■ **Task instructions**
Copy every line of the data that includes the string "host".

◇ ◇ ◇ ◇ ◇ ◇ ◇

Lemma touches_os_rename src dst :
  touches (λ q, q = src ∨ q = dst) (os_rename src dst).
Proof.
  intros w r w' Hrun q Hq. unfold os_rename in Hrun.
  destruct (fs w !! src) as [[]|]; injection Hrun as _ <-; simpl; [|done..].
  rewrite lookup_insert_ne, lookup_delete_ne; [done|intros ->; prop_tauto|intros ->; prop_tauto].
Qed.

(** Where a file lands when the destination is a directory. *)
Definition nested (dst src : string) : string :=
  os_path_join dst (os_path_basename src).

Lemma touches_shutil_move src dst :
  touches (λ q, q = src ∨ q = dst ∨ q = nested dst src) (shutil_move src dst).
Proof.
  unfold shutil_move. apply touches_bind; [apply touches_os_path_isdir|].
  intros []; [apply touches_bind; [apply touches_os_path_exists|]; intros []|].
  - apply touches_raise.
  - eapply touches_mono; [|apply touches_os_rename]. intros q [-> | ->]; auto.
  - eapply touches_mono; [|apply touches_os_rename]. intros q [-> | ->]; auto.
Qed.

Lemma touches_shutil_copy2 src dst :
  touches (λ q, q = dst ∨ q = nested dst src) (shutil_copy2 src dst).
Proof.
  unfold shutil_copy2. apply touches_bind; [apply touches_os_path_isdir|].
  intros is_dir. apply touches_bind; [apply touches_os_path_exists|].
  intros a. apply touches_bind; [apply touches_os_path_exists|].
  intros b. destruct (_ && _); [apply touches_raise|].
  apply touches_bind; [apply touches_read_file|]. intros content.
  eapply touches_mono; [|apply touches_write_file].
  intros q ->. destruct is_dir; [by right|by left].
Qed.

Lemma touches_send_attempts P filepath host port timeout tls cafile attempts meta :
  touches P (send_attempts filepath host port timeout tls cafile attempts meta).
Proof.
  revert meta. induction attempts as [|a attempts IH]; intros meta; simpl.
  - apply touches_ret.
  - apply touches_bind.
    + apply touches_catch; [|intros; apply touches_ret].
      apply touches_bind; [apply touches_read_file|]. intros; apply touches_ret.
    + intros [payload|e]; [|apply touches_ret].
      apply touches_bind; [apply touches_mllp_send|]. intros resp.
      apply touches_bind; [apply touches_utcnow_isoformat|]. intros now.
      destruct resp; [apply touches_ret|].
      apply touches_bind; [apply touches_time_sleep|]. intros _. apply IH.
Qed.

Lemma send_one_file_fs filepath host port timeout tls cafile N w r w' :
  send_one_file filepath host port timeout tls cafile N w = (r, w') → fs w' = fs w.
Proof.
  intros Hrun. apply map_eq. intros p.
  eapply (touches_send_attempts (λ _, False)); [exact Hrun|prop_tauto].
Qed.

(** A block whose handler swallows the exception always ends normally. *)
Lemma catch_swallow (m : M unit) w :
  ∃ w', catch m (λ _, ret tt) w = (Ret tt, w').
Proof.
  unfold catch. destruct (m w) as [[[]|e] w1]; eauto.
Qed.

Lemma bind_ret_tt (m : M unit) w w' :
  m w = (Ret tt, w') → (let! _ := m in ret tt) w = (Ret tt, w').
Proof. intros H. unfold bind. by rewrite H. Qed.

(** Moving a regular file to a free path. *)
Lemma shutil_move_free src dst content w :
  fs w !! src = Some (File content) → fs w !! dst = None →
  shutil_move src dst w =
  (Ret tt, set_fs (<[dst := File content]> (delete src (fs w))) w).
Proof.
  intros Hsrc Hdst. unfold shutil_move, bind, os_path_isdir, os_rename.
  by rewrite Hdst, Hsrc.
Qed.

(** * One file of the queue *)

Section QueueRun.

Variables (host : string) (port : Z) (timeout : float) (tls : bool)
  (cafile : option string) (max_attempts : Z) (archive_on_sent : bool).

Local Abbreviation process :=
  (process_ready_file host port timeout tls cafile max_attempts archive_on_sent).
Local Abbreviation deliver fname :=
  (send_one_file (os_path_join READY_DIR fname) host port timeout tls cafile max_attempts).

(** The record a file starts with (line 235). *)
Definition fresh_record (fname : string) : dict :=
  [("file", PStr fname); ("attempts", PInt 0); ("sent_at", PNone);
   ("ack", PNone); ("error", PNone)].

(** The directory the loop body chooses for the file [fname] with
    content [c] when its turn comes in world [w]: [FAILED_DIR] for a
    content that does not validate, and otherwise [SENT_DIR] or
    [FAILED_DIR] as the delivery succeeds or fails. *)
Definition placed (w : world) (c : list byte) (fname : string) : string :=
  if (basic_validate_edifact_bytes c).1 then
    match deliver fname w with
    | (Ret (true, _), _) => SENT_DIR
    | _ => FAILED_DIR
    end
  else FAILED_DIR.

(** The record it writes into the sidecar. *)
Definition sidecar_record (w : world) (c : list byte) (fname : string) : dict :=
  let '(ok, note) := basic_validate_edifact_bytes c in
  if ok then
    match deliver fname w with
    | (Ret (_, send_meta), _) => dict_update (fresh_record fname) send_meta
    | _ => fresh_record fname
    end
  else dict_set "error" (PStr ("validation_failed:" +:+ note)) (fresh_record fname).

Definition other (d : string) : string :=
  if bool_decide (d = SENT_DIR) then FAILED_DIR else SENT_DIR.

Lemma placed_cases w c fname :
  (placed w c fname = SENT_DIR ∧ other (placed w c fname) = FAILED_DIR) ∨
  (placed w c fname = FAILED_DIR ∧ other (placed w c fname) = SENT_DIR).
Proof.
  assert (FAILED_DIR ≠ SENT_DIR) as Hne.
  { intros Heq. destruct pipeline_dirs_distinct as (_ & _ & _ & H & _). by apply H. }
  unfold placed, other.
  destruct (basic_validate_edifact_bytes c).1.
  - destruct (deliver fname w) as [[[[] ?]|?] ?].
    + left. by rewrite bool_decide_eq_true_2.
    + right. by rewrite bool_decide_eq_false_2.
    + right. by rewrite bool_decide_eq_false_2.
  - right. by rewrite bool_decide_eq_false_2.
Qed.

(** The paths the relocation of a sidecar and the archive copies can
    change, for a file placed in [d]. *)
Definition archive_paths (q : string) : Prop :=
  (∃ dd x b, pipeline_dir dd ∧ q = entry dd (x +:+ "/" +:+ b))
  ∨ (∃ x, q = entry ARCHIVE_DIR x).

Definition tail_paths (d fname q : string) : Prop :=
  q = entry READY_DIR (fname +:+ META_EXT)
  ∨ q = entry d (fname +:+ META_EXT)
  ∨ archive_paths q.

◇ ◇ ◇ ◇ ◇ ◇ ◇

■ **Answer box**
Lemma touches_send_attempts P filepath host port timeout tls cafile attempts meta :
  touches P (send_attempts filepath host port timeout tls cafile attempts meta).
Lemma send_one_file_fs filepath host port timeout tls cafile N w r w' :
  send_one_file filepath host port timeout tls cafile N w = (r, w') → fs w' = fs w.
Variables (host : string) (port : Z) (timeout : float) (tls : bool)
  (process_ready_file host port timeout tls cafile max_attempts archive_on_sent).
  (send_one_file (os_path_join READY_DIR fname) host port timeout tls cafile max_attempts).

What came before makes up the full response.